(* ===== verification/KUvmSpec.v ===== *)
(** Page tables are made and destroyed without the loss of a page. *)

From S2P Require Import Prelude Mem.
From stdpp Require Import base gmap list.
From S2P Require Import Kmem KmemSpec KUvm.

Local Open Scope Z_scope.

(** * Tables *)

(** Each table below the root hangs in one above it. *)
Record tables_ok (t : ptable) : Prop := {
  to_mid k p : pt_mids t !! k = Some p -> 0 <= k < 512;
  to_low k p : pt_lows t !! k = Some p -> 0 <= k < 512 * 512 /\ is_Some (pt_mids t !! (k / 512));
}.

Lemma omap_insert (m : gmap Z Z) k p ks : NoDup ks -> k ∈ ks -> m !! k = None -> omap (fun i => <[k := p]> m !! i) ks ≡ₚ p :: omap (fun i => m !! i) ks.
Proof.
  induction ks as [|i ks IH]; intros N I L; [inversion I|]. apply NoDup_cons in N as [Ni N]. destruct (decide (k = i)) as [->|Ne].
  - cbn. rewrite lookup_insert_eq, L. constructor. assert (E : omap (fun j => <[i := p]> m !! j) ks = omap (fun j => m !! j) ks); [|rewrite E; reflexivity].
    clear IH N I. induction ks as [|j ks IH]; [reflexivity|]. apply not_elem_of_cons in Ni as [Nj Ni]. cbn. rewrite lookup_insert_ne by exact Nj. rewrite (IH Ni). reflexivity.
  - apply elem_of_cons in I as [I|I]; [congruence|]. specialize (IH N I L). cbn. rewrite lookup_insert_ne by exact Ne. destruct (m !! i); rewrite IH; [apply perm_swap|reflexivity].
Qed.

(** All entries of a map, looked up one after the other. *)
Lemma entries_all (m : gmap Z Z) ks : NoDup ks -> (forall k p, m !! k = Some p -> k ∈ ks) -> omap (fun i => m !! i) ks ≡ₚ (map_to_list m).*2.
Proof.
  intros N. induction m as [|k p m L IH] using map_ind; intros S.
  - rewrite map_to_list_empty. cbn. clear. induction ks as [|i ks IH]; [reflexivity|]. cbn. rewrite lookup_empty. exact IH.
  - rewrite map_to_list_insert by exact L. cbn. rewrite omap_insert; [|exact N|exact (S k p (lookup_insert_eq _ _ _))|exact L].
    rewrite IH; [reflexivity|]. intros j q J. apply (S j q). rewrite lookup_insert_ne; [exact J|]. intros ->. congruence.
Qed.

Definition indices : list Z := List.map Z.of_nat (seq 0 512).

Lemma indices_in k : k ∈ indices <-> 0 <= k < 512.
Proof.
  unfold indices. rewrite list_elem_of_In, in_map_iff. split; [intros (i & <- & I); apply in_seq in I; lia|]. intros B. exists (Z.to_nat k). split; [lia|]. apply in_seq. lia.
Qed.

Lemma indices_nodup : NoDup indices.
Proof. unfold indices. apply NoDup_fmap_2; [intros a b; lia|apply NoDup_ListNoDup, seq_NoDup]. Qed.

Lemma entries_eq m first : entries_of m first = omap (fun i => m !! (first + i)) indices.
Proof. reflexivity. Qed.

Lemma walk_order_eq t : walk_order t = flat_map (fun i => match pt_mids t !! i with None => [] | Some p => entries_of (pt_lows t) (512 * i) ++ [p] end) indices ++ [pt_root t].
Proof. reflexivity. Qed.
(* ===== verification/KExecSpec.v ===== *)
(** What exec does to memory: the process while it is made, its arguments, segments and stack. *)

From S2P Require Import Prelude Mem.
From stdpp Require Import base gmap list.
From S2P Require Import KInode KInodeSpec KInodeIO KInodeMain.
From S2P Require Import Kmem KmemSpec Boundary KUvm KUvmSpec KExec.

Local Open Scope Z_scope.

(** * Pages of physical memory *)

Definition page_of (a : Z) : Z := 4096 * (a / 4096).

Lemma page_of_in p j : 4096 * (p / 4096) = p -> 0 <= j < 4096 -> page_of (p + j) = p.
Proof. unfold page_of. intros A B. rewrite <- A at 1. rewrite (Z.mul_comm 4096 (p / 4096)), Z.div_add_l, (Z.div_small j) by lia. lia. Qed.

Lemma zero_page_at m p a : store m p zero_page a = if (p <=? a) && (a <? p + 4096) then 0 else m a.
Proof.
  assert (L : length zero_page = 4096%nat) by apply repeat_length. destruct (Z.leb_spec p a), (Z.ltb_spec a (p + 4096)); cbn [andb]; try (apply store_out; rewrite L; lia).
  rewrite store_in by (rewrite L; lia). unfold zero_page. apply nth_repeat.
Qed.

Lemma zero_pages_at ps : forall m a, (forall p, p ∈ ps -> 4096 * (p / 4096) = p) -> zero_pages ps m a = if decide (page_of a ∈ ps) then 0 else m a.
Proof.
  induction ps as [|p ps IH]; intros m a A; [reflexivity|]. change (zero_pages (p :: ps) m) with (zero_pages ps (store m p zero_page)). rewrite IH by (intros q Q; apply A, list_elem_of_further, Q). rewrite zero_page_at.
  pose proof (A p (list_elem_of_here _ _)) as Ap. destruct (decide (page_of a ∈ ps)) as [I|N]; [rewrite decide_True by (apply list_elem_of_further, I); reflexivity|].
  destruct (Z.leb_spec p a), (Z.ltb_spec a (p + 4096)); cbn [andb]; (destruct (decide (page_of a ∈ p :: ps)) as [I'|N']; [|try reflexivity]).
  - reflexivity.
  - destruct N'. replace (page_of a) with p; [apply list_elem_of_here|]. replace a with (p + (a - p)) by lia. symmetry. apply page_of_in; [exact Ap|lia].
  - apply elem_of_cons in I' as [E|]; [|contradiction]. unfold page_of in E. exfalso. clear - E H H0. Z.to_euclidean_division_equations; lia.
  - apply elem_of_cons in I' as [E|]; [|contradiction]. unfold page_of in E. exfalso. clear - E H H0. Z.to_euclidean_division_equations; lia.
  - apply elem_of_cons in I' as [E|]; [|contradiction]. unfold page_of in E. exfalso. clear - E H H0. Z.to_euclidean_division_equations; lia.
Qed.

Lemma taken_app ps l : taken (ps ++ l) l = ps.
Proof. unfold taken. rewrite length_app. replace (length ps + length l - length l)%nat with (length ps) by lia. apply firstn_app_exact || (rewrite firstn_app, Nat.sub_diag, firstn_all, app_nil_r; reflexivity). Qed.

(** * A process while it is made *)

Section Kernel.
Context (kernel_end physical_stop : Z) (Stop : 0 <= kernel_end /\ physical_stop <= 2 ^ 63).
Context (trampoline trapframe : Z).

(** The byte of a process at an address. *)
Definition byte_at (es : list pte) (m : mem) (v : Z) : Z := match es !! Z.to_nat (v / 4096) with Some e => m (pte_page e + v mod 4096) | None => 0 end.

Section Made.
(** The pages that were free in the beginning, and memory then. *)
Context (pages0 : list Z) (m0 : mem) (Nodup0 : NoDup pages0).

Record made (img : Z -> Z) (es : list pte) (x : image) : Prop := {
  mk_uvm : uvm kernel_end physical_stop trampoline trapframe es (x_vm x);
  mk_size : 0 <= x_size x <= 4096 * (pages_max - 2);
  mk_len : (x_size x + 4095) / 4096 = len es;
  mk_pages : pages0 ≡ₚ List.map pte_page es ++ all_pages (x_vm x);
  mk_mem a : page_of a ∉ pages0 -> x_mem x a = m0 a;
  mk_bytes v : 0 <= v < 4096 * len es -> byte_at es (x_mem x) v = img v;
  mk_zero v : x_size x <= v -> img v = 0;
}.

Lemma made_aligned img es x p : made img es x -> p ∈ pages0 -> 4096 * (p / 4096) = p.
Proof.
  intros M I. rewrite (mk_pages _ _ _ M) in I. apply elem_of_app in I as [I|I]; [|apply (wf_pages _ _ _ (uv_wf _ _ _ _ _ _ (mk_uvm _ _ _ M)) p I)].
  apply list_elem_of_fmap in I as (e & -> & I). apply (uv_own _ _ _ _ _ _ (mk_uvm _ _ _ M) e I).
Qed.

(** The page of an address of the process. *)
Lemma made_page img es x v : made img es x -> 0 <= v < 4096 * len es -> exists e, es !! Z.to_nat (v / 4096) = Some e /\ e ∈ es /\ 4096 * (pte_page e / 4096) = pte_page e.
Proof.
  intros M B. destruct (lookup_lt_is_Some_2 es (Z.to_nat (v / 4096))) as [e E]; [Z.to_euclidean_division_equations; lia|]. exists e. split; [exact E|].
  assert (I : e ∈ es) by (apply list_elem_of_lookup; eauto). split; [exact I|]. apply (uv_own _ _ _ _ _ _ (mk_uvm _ _ _ M) e I).
Qed.
(* ===== verification/KForkSpec.v ===== *)
(** fork gives the child a copy of the memory of its parent. *)

From S2P Require Import Prelude Mem.
From stdpp Require Import base gmap list.
From S2P Require Import Kmem KmemSpec Boundary KUvm KUvmSpec KExec KExecSpec KExecMain.

Local Open Scope Z_scope.

Section Kernel.
Context (kernel_end physical_stop : Z) (Stop : 0 <= kernel_end /\ physical_stop <= 2 ^ 63).

#[local] Abbreviation in_memory := (in_memory kernel_end physical_stop).

Section Table.
Context (trampoline trapframe : Z).
#[local] Abbreviation uvm := (uvm kernel_end physical_stop trampoline trapframe).

(** One more page at the end. *)
Lemma uvm_push es s p l pm user : uvm es s -> fl s = p :: l -> len es < pages_max - 2 -> isBranch pm = false ->
  exists s', all_pages s ≡ₚ p :: all_pages s' /\
    ((map (Vm l (pt s)) (4096 * len es) p page_size pm user = (Ok tt, s') /\ uvm (es ++ [Pte p pm user]) s') \/
     (exists e, map (Vm l (pt s)) (4096 * len es) p page_size pm user = (Err e, s') /\ uvm es s')).
Proof.
  intros U F Sz Br. assert (Ip : in_memory p) by (apply (free_in_memory _ _ s p (uv_wf _ _ _ _ _ _ U)); rewrite F; apply list_elem_of_here).
  assert (U1 : uvm es (Vm l (pt s))).
  { apply (uvm_free _ _ _ _ es (fl s)); [destruct s; exact U|]. intros q I. apply (free_in_memory _ _ s q (uv_wf _ _ _ _ _ _ U)). rewrite F. apply list_elem_of_further, I. }
  destruct U1 as [W O L Z0 Own]. cbn [pt] in *. assert (P0 : all_pages s = p :: all_pages (Vm l (pt s))) by (unfold all_pages; rewrite F; reflexivity). rewrite P0.
  assert (Nk : pt_leaves (pt s) !! len es = None) by (rewrite L, lay_lookup, decide_False by lia; apply fixed_low; lia).
  destruct Ip as [Rp Ap]. destruct (map_one _ _ (Vm l (pt s)) (len es) p pm user W O ltac:(unfold pages_max in *; lia)) as (s' & W' & O' & P' & [(e & E & L')|(E & L')]); [split; [lia|exact Ap]|exact Nk| |]; exists s'; rewrite E, P'; (split; [reflexivity|]).
  - right. exists e. split; [reflexivity|]. split; auto. rewrite L'. exact L.
  - left. split; [reflexivity|]. split; [exact W'|exact O'| |rewrite length_app; cbn [length]; lia|].
    + rewrite L'. cbn [pt]. rewrite L. apply map_eq. intros j. rewrite lookup_insert, !lay_lookup, length_app. cbn [length]. case_decide as Ej; [subst j; rewrite decide_True by lia; rewrite lookup_app_r by lia; replace (Z.to_nat (len es - 0) - length es)%nat with 0%nat by lia; reflexivity|].
      destruct (decide (0 <= j < 0 + len es)); [rewrite decide_True by lia; rewrite lookup_app_l by lia; reflexivity|rewrite decide_False by lia; reflexivity].
    + intros e. rewrite elem_of_app. intros [I|I]; [exact (Own e I)|]. apply list_elem_of_singleton in I as ->. split; [exact Br|split; assumption].
Qed.

(** All pages of the process are given back. *)
Lemma unmap_uvm es s : uvm es s -> exists s', unmap kernel_end physical_stop s 0 (len es) true = (Ok tt, s') /\ uvm [] s' /\ List.map pte_page es ++ all_pages s ≡ₚ all_pages s'.
Proof.
  intros [W O L Sz Own]. destruct (unmap_lay _ _ es 0 s (fixed trampoline trapframe) W L ltac:(lia) Own) as (s' & E & W' & F & L' & Rt & Md & Lw); [intros j J; apply fixed_low; lia|].
  exists s'. split; [unfold unmap; change (negb (isPageAligned 0)) with false; cbv iota; rewrite Nat2Z.id; exact E|]. split.
  - split; [exact W'|exact (tables_same _ _ Md Lw O)|exact L'|cbn; unfold pages_max; lia|intros e I; inversion I].
  - unfold all_pages, tables. rewrite F, Rt, Md, Lw. rewrite <- Permutation_rev, app_assoc. reflexivity.
Qed.

(** What lies above the pages of a process is out of its reach. *)
Lemma place_above es s v : uvm es s -> 4096 * len es <= v -> Boundary.place (translation_of s) v = None.
Proof.
  intros [W O L Sz Own] V. unfold Boundary.place, translation_of, translateAddress. destruct (isOutOfRange (4096 * (v / 4096))) eqn:Or; [reflexivity|]. unfold isOutOfRange, max_virtual_address in Or. apply Z.leb_gt in Or.
  set (k := v / 4096) in *. assert (Bk : len es <= k < pages_max) by (unfold pages_max, k in *; Z.to_euclidean_division_equations; lia). clearbody k.
  destruct (pt_leaves (pt s) !! k) as [e|] eqn:Lk.
  - rewrite (walk_present _ _ _ _ _ W Lk), Lk. rewrite L, lay_lookup, decide_False in Lk by lia. unfold fixed in Lk. rewrite lookup_insert in Lk. case_decide; [injection Lk as <-; reflexivity|].
    apply lookup_singleton_Some in Lk as [_ <-]. reflexivity.
  - destruct (paths k ltac:(lia)) as (_ & _ & P0). unfold walk. destruct (isOutOfRange (4096 * k)); [reflexivity|]. rewrite P0. destruct (walk_mid _ _ _) as [[]s1]; [|reflexivity|reflexivity]. destruct (walk_low _ _ _) as [[]s2]; try reflexivity. rewrite Lk. reflexivity.
Qed.
End Table.

(** * Copying *)

(** The child has the same permissions for each page. *)
Definition same_rights (e e' : pte) : Prop := pte_perms e' = pte_perms e /\ pte_user e' = pte_user e.

Section Copy.
Context (trampoline frame0 frame : Z) (pages0 : list Z) (m0 : mem) (Nodup0 : NoDup pages0).
(** The parent, whose pages are not among those that are free. *)
Context (es : list pte) (old : ptable) (l0 : list Z) (Parent : uvm kernel_end physical_stop trampoline frame0 es (Vm l0 old)) (Apart : forall e, e ∈ es -> pte_page e ∉ pages0).
Context (In0 : forall p, p ∈ pages0 -> in_memory p).

#[local] Abbreviation made := (made kernel_end physical_stop trampoline frame pages0 m0).
Definition copied (i : Z) (v : Z) : Z := if v <? 4096 * i then byte_at es m0 v else 0.

(** The byte at [j] of a page after another page has been filled from it. *)
Lemma filled m p q a : 4096 * (p / 4096) = p -> store m p (load m q (Z.to_nat page_size)) a = if decide (page_of a = p) then m (q + (a - p)) else m a.
Proof.
  intros Al. assert (Ll : len (load m q (Z.to_nat page_size)) = 4096) by (rewrite load_length; reflexivity). case_decide as D.
  - assert (B : p <= a < p + 4096) by (unfold page_of in D; Z.to_euclidean_division_equations; lia). rewrite store_in by lia. rewrite load_nth by (change (Z.to_nat page_size) with (Z.to_nat 4096); lia). f_equal. lia.
  - apply store_out. rewrite Ll. destruct (Z.lt_ge_cases a p); [auto|]. destruct (Z.lt_ge_cases a (p + 4096)); [|auto]. destruct D. replace a with (p + (a - p)) by lia. apply page_of_in; [exact Al|lia].
Qed.

Lemma copied_page x done e p s' : made (copied (len done)) done x -> x_size x = 4096 * len done -> es !! length done = Some e -> p ∈ pages0 -> all_pages (x_vm x) ≡ₚ p :: all_pages s' -> 
  uvm kernel_end physical_stop trampoline frame (done ++ [Pte p (pte_perms e) (pte_user e)]) s' -> len es <= pages_max - 2 ->
  made (copied (len done + 1)) (done ++ [Pte p (pte_perms e) (pte_user e)]) (Image s' (store (x_mem x) p (load (x_mem x) (pte_page e) (Z.to_nat page_size))) (4096 * (len done + 1)) None).
Proof.
  intros M Sz Ee Ip Pp U' Mx. destruct (In0 p Ip) as [_ Al]. pose proof (lookup_lt_Some _ _ _ Ee) as Lt. pose proof (list_elem_of_lookup_2 _ _ _ Ee) as Ie. pose proof (mk_pages _ _ _ _ _ _ _ _ _ M) as P.
  assert (Fresh : forall d, d ∈ done -> pte_page d <> p).
  { intros d D E. pose proof Nodup0 as N. rewrite P, Pp in N. apply NoDup_app in N as (_ & N & _). apply (N (pte_page d)); [apply list_elem_of_fmap_2, D|rewrite E; apply list_elem_of_here]. }
  split; cbn [x_vm x_mem x_size].
  - exact U'.
  - lia.
  - rewrite length_app. cbn [length]. Z.to_euclidean_division_equations; lia.
  - rewrite P, Pp, map_app. cbn [List.map pte_page]. rewrite <- app_assoc. reflexivity.
  - intros a N. rewrite filled by exact Al. case_decide as D; [subst p; contradiction|]. exact (mk_mem _ _ _ _ _ _ _ _ _ M a N).
  - intros v B. rewrite length_app in B. cbn [length] in B. unfold byte_at, copied. rewrite (proj2 (Z.ltb_lt v _)) by lia. destruct (Z.lt_ge_cases v (4096 * len done)) as [L|G].
    + destruct (made_page _ _ _ _ _ _ _ _ x v M) as (d & Ed & D & Ad); [lia|]. rewrite lookup_app_l by (apply lookup_lt_Some in Ed; exact Ed). rewrite Ed. rewrite filled by exact Al.
      rewrite (page_of_in _ _ Ad (Z.mod_pos_bound v 4096 ltac:(lia))), decide_False by exact (Fresh d D). pose proof (mk_bytes _ _ _ _ _ _ _ _ _ M v ltac:(lia)) as Bv. unfold byte_at at 1 in Bv. rewrite Ed in Bv. rewrite Bv. unfold copied. rewrite (proj2 (Z.ltb_lt v _)) by lia. reflexivity.
    + assert (Ev : v / 4096 = len done) by (Z.to_euclidean_division_equations; lia). unfold byte_at. rewrite Ev, Nat2Z.id, Ee. rewrite lookup_app_r, Nat.sub_diag by lia. cbn [lookup list_lookup pte_page]. rewrite filled by exact Al.
      rewrite (page_of_in _ _ Al (Z.mod_pos_bound v 4096 ltac:(lia))), decide_True by reflexivity. rewrite (mk_mem _ _ _ _ _ _ _ _ _ M); [f_equal; lia|].
      replace (pte_page e + (p + v mod 4096 - p)) with (pte_page e + v mod 4096) by lia. destruct (uv_own _ _ _ _ _ _ Parent e Ie) as [_ [_ Ae]]. rewrite (page_of_in _ _ Ae (Z.mod_pos_bound v 4096 ltac:(lia))). exact (Apart e Ie).
  - intros v V. unfold copied. rewrite (proj2 (Z.ltb_ge v _)) by lia. reflexivity.
Qed.

(** What is left after an error. *)
Definition undone (s : vm) (m : mem) : Prop := uvm kernel_end physical_stop trampoline frame [] s /\ pages0 ≡ₚ all_pages s /\ forall a, page_of a ∉ pages0 -> m a = m0 a.

Lemma copy_undo_spec done s m e : uvm kernel_end physical_stop trampoline frame done s -> pages0 ≡ₚ List.map pte_page done ++ all_pages s -> (forall a, page_of a ∉ pages0 -> m a = m0 a) ->
  exists s', copy_undo kernel_end physical_stop s m (4096 * len done) e = (Err e, s', m) /\ undone s' m.
Proof.
  intros U P M. unfold copy_undo. change page_size with 4096. rewrite Z.mul_comm, Z.div_mul by lia. destruct (unmap_uvm _ _ _ _ U) as (s' & -> & U' & P'). exists s'. split; [reflexivity|]. split; [exact U'|]. split; [rewrite P, P'; reflexivity|exact M].
Qed.

Lemma copy_loop_spec size fuel : forall done x, made (copied (len done)) done x -> x_size x = 4096 * len done -> Forall2 same_rights (take (length done) es) done -> (length done <= length es)%nat ->
  0 <= size -> (size + 4095) / 4096 = len es -> len es - len done < Z.of_nat fuel ->
  exists s' m', (copy_loop kernel_end physical_stop fuel old (x_vm x) (x_mem x) (4096 * len done) size = (Ok tt, s', m') /\ exists es', made (copied (len es)) es' (Image s' m' (4096 * len es) None) /\ Forall2 same_rights es es') \/
    (exists e, copy_loop kernel_end physical_stop fuel old (x_vm x) (x_mem x) (4096 * len done) size = (Err e, s', m') /\ undone s' m').
Proof.
  pose proof (uv_size _ _ _ _ _ _ Parent) as Mx. unfold pages_max in Mx. induction fuel as [|fuel IH]; intros done x M Sz Rt Ln Ps Ru Fu; [lia|]. cbn [copy_loop]. destruct (Z.ltb_spec (4096 * len done) size) as [Lt|Ge].
  - assert (Hd : (length done < length es)%nat) by (Z.to_euclidean_division_equations; lia). destruct (lookup_lt_is_Some_2 es (length done) Hd) as [e Ee]. pose proof (list_elem_of_lookup_2 _ _ _ Ee) as Ie.
    pose proof (mk_uvm _ _ _ _ _ _ _ _ _ M) as U. pose proof (mk_pages _ _ _ _ _ _ _ _ _ M) as P. pose proof (mk_mem _ _ _ _ _ _ _ _ _ M) as Mm.
    assert (Up : uvm kernel_end physical_stop trampoline frame0 es (Vm (fl (x_vm x)) old)) by (apply (uvm_free _ _ _ _ es l0); [exact Parent|apply (made_free_in _ _ _ _ pages0 m0 _ done x In0 M)]).
    assert (Lk : pt_leaves (pt (Vm (fl (x_vm x)) old)) !! len done = Some e) by (rewrite (uv_leaves _ _ _ _ _ _ Up), lay_lookup, decide_True by lia; replace (Z.to_nat (len done - 0)) with (length done) by lia; exact Ee).
    rewrite (walk_present _ _ _ _ _ (uv_wf _ _ _ _ _ _ Up) Lk). cbn [pt] in Lk. rewrite Lk. destruct (fl (x_vm x)) as [|p l] eqn:F; cbn [allocPage].
    { destruct (copy_undo_spec done (x_vm x) (x_mem x) OutOfMemory U P Mm) as (s' & E & Un). exists s', (x_mem x). right. eauto. }
    assert (Ip : p ∈ pages0) by (rewrite P, elem_of_app; right; unfold all_pages; rewrite F; apply list_elem_of_here). destruct (In0 p Ip) as [Rp Ap].
    destruct (uv_own _ _ _ _ _ _ Parent e Ie) as [Br _].
    destruct (uvm_push _ _ done (x_vm x) p l (pte_perms e) (pte_user e) U F ltac:(unfold pages_max; lia) Br) as (s' & P' & [(E & U')|(x' & E & U')]); cbv zeta; rewrite E.
    + pose proof (copied_page x done e p s' M Sz Ee Ip P' U' (uv_size _ _ _ _ _ _ Parent)) as M'. set (d' := done ++ [Pte p (pte_perms e) (pte_user e)]) in *. assert (Ld : len d' = len done + 1) by (unfold d'; rewrite length_app; cbn [length]; lia).
      replace (u64 (4096 * len done + page_size)) with (4096 * len d') by (change page_size with 4096; rewrite u64_small by lia; lia). rewrite <- Ld in M'.
      apply (IH d' _ M'); cbn [x_size]; try lia. unfold d'. rewrite length_app. cbn [length]. rewrite Nat.add_1_r, (take_S_r _ _ _ Ee). apply Forall2_app; [exact Rt|]. constructor; [split; reflexivity|constructor].
    + rewrite freePage_ok by (split; assumption). destruct (copy_undo_spec done (Vm (p :: fl s') (pt s')) (store (x_mem x) p (load (x_mem x) (pte_page e) (Z.to_nat page_size))) x') as (s2 & E2 & Un).
      * apply (uvm_free _ _ _ _ done (fl s')); [destruct s'; exact U'|]. intros q I. apply elem_of_cons in I as [->|I]; [split; assumption|]. exact (free_in_memory _ _ s' q (uv_wf _ _ _ _ _ _ U') I).
      * rewrite P, P'. reflexivity.
      * intros a N. rewrite filled by exact Ap. case_decide as D; [subst p; contradiction|]. exact (Mm a N).
      * exists s2. eexists. right. exists x'. split; [exact E2|exact Un].
  - assert (length done = length es) as Le by (Z.to_euclidean_division_equations; lia). exists (x_vm x), (x_mem x). left. split; [reflexivity|]. exists done. rewrite Le in *. split; [|rewrite firstn_all in Rt; exact Rt].
    rewrite <- Sz. destruct M. split; assumption.
Qed.
End Copy.

(** * fork *)

(** Two processes that find the same bytes, each in its own pages. *)
Definition same_place (m m' : mem) (p p' : option Z) : Prop := match p, p' with Some a, Some a' => m' a' = m a | None, None => True | _, _ => False end.

Lemma copyIn_same tr tr' m m' n v : 0 <= v -> (forall u, 0 <= u -> same_place m m' (Boundary.place tr u) (Boundary.place tr' u)) -> copyIn tr' m' v n = copyIn tr m v n.
Proof.
  intros V S. unfold copyIn. rewrite !copyIn_loop_bytes by lia. revert v V. induction n as [|n IH]; intros v V; [reflexivity|]. cbn [bytes_in]. pose proof (S v V) as Sv. unfold same_place in Sv.
  destruct (Boundary.place tr v), (Boundary.place tr' v); try contradiction; [|reflexivity]. rewrite IH, Sv by lia. reflexivity.
Qed.

Context (trampoline frame0 : Z) (Tramp : address_ok trampoline).

Lemma copy_same es es' s s' m m' frame : uvm kernel_end physical_stop trampoline frame0 es s -> uvm kernel_end physical_stop trampoline frame es' s' -> Forall2 same_rights es es' ->
  (forall v, 0 <= v < 4096 * len es -> byte_at es' m' v = byte_at es m v) -> forall v n, 0 <= v -> copyIn (translation_of s') m' v n = copyIn (translation_of s) m v n.
Proof.
  intros U U' Rt B v n V. apply copyIn_same; [exact V|]. clear v n V. intros v V. pose proof (Forall2_length _ _ _ Rt) as Ln. destruct (Z.lt_ge_cases v (4096 * len es)) as [Lt|Ge].
  - assert (Hv : (Z.to_nat (v / 4096) < length es)%nat) by (Z.to_euclidean_division_equations; lia). destruct (lookup_lt_is_Some_2 es _ Hv) as [e Ee]. destruct (Forall2_lookup_l _ _ _ _ _ Rt Ee) as (e' & Ee' & _ & Ru).
    rewrite (place_uvm _ _ _ _ _ _ v e U V Ee), (place_uvm _ _ _ _ _ _ v e' U' V Ee'), Ru. destruct (pte_user e); [|exact Logic.I]. specialize (B v ltac:(lia)). unfold byte_at in B. rewrite Ee, Ee' in B. exact B.
  - rewrite (place_above _ _ _ _ _ U Ge), (place_above _ _ es' _ _ U') by lia. exact Logic.I.
Qed.

End Kernel.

::::::::

_Exercise brief_.
Beginning at the line with "intros [W O L Sz Own]." and stopping after the line with "- rewrite (walk_present", please write out every line of the data above exactly and nothing else.

_Output_.
  intros [W O L Sz Own]. destruct (unmap_lay _ _ es 0 s (fixed trampoline trapframe) W L ltac:(lia) Own) as (s' & E & W' & F & L' & Rt & Md & Lw); [intros j J; apply fixed_low; lia|].
  exists s'. split; [unfold unmap; change (negb (isPageAligned 0)) with false; cbv iota; rewrite Nat2Z.id; exact E|]. split.
  - split; [exact W'|exact (tables_same _ _ Md Lw O)|exact L'|cbn; unfold pages_max; lia|intros e I; inversion I].
  - unfold all_pages, tables. rewrite F, Rt, Md, Lw. rewrite <- Permutation_rev, app_assoc. reflexivity.
Qed.

(** What lies above the pages of a process is out of its reach. *)
Lemma place_above es s v : uvm es s -> 4096 * len es <= v -> Boundary.place (translation_of s) v = None.
Proof.
  intros [W O L Sz Own] V. unfold Boundary.place, translation_of, translateAddress. destruct (isOutOfRange (4096 * (v / 4096))) eqn:Or; [reflexivity|]. unfold isOutOfRange, max_virtual_address in Or. apply Z.leb_gt in Or.
  set (k := v / 4096) in *. assert (Bk : len es <= k < pages_max) by (unfold pages_max, k in *; Z.to_euclidean_division_equations; lia). clearbody k.
  destruct (pt_leaves (pt s) !! k) as [e|] eqn:Lk.
  - rewrite (walk_present _ _ _ _ _ W Lk), Lk. rewrite L, lay_lookup, decide_False in Lk by lia. unfold fixed in Lk. rewrite lookup_insert in Lk. case_decide; [injection Lk as <-; reflexivity|].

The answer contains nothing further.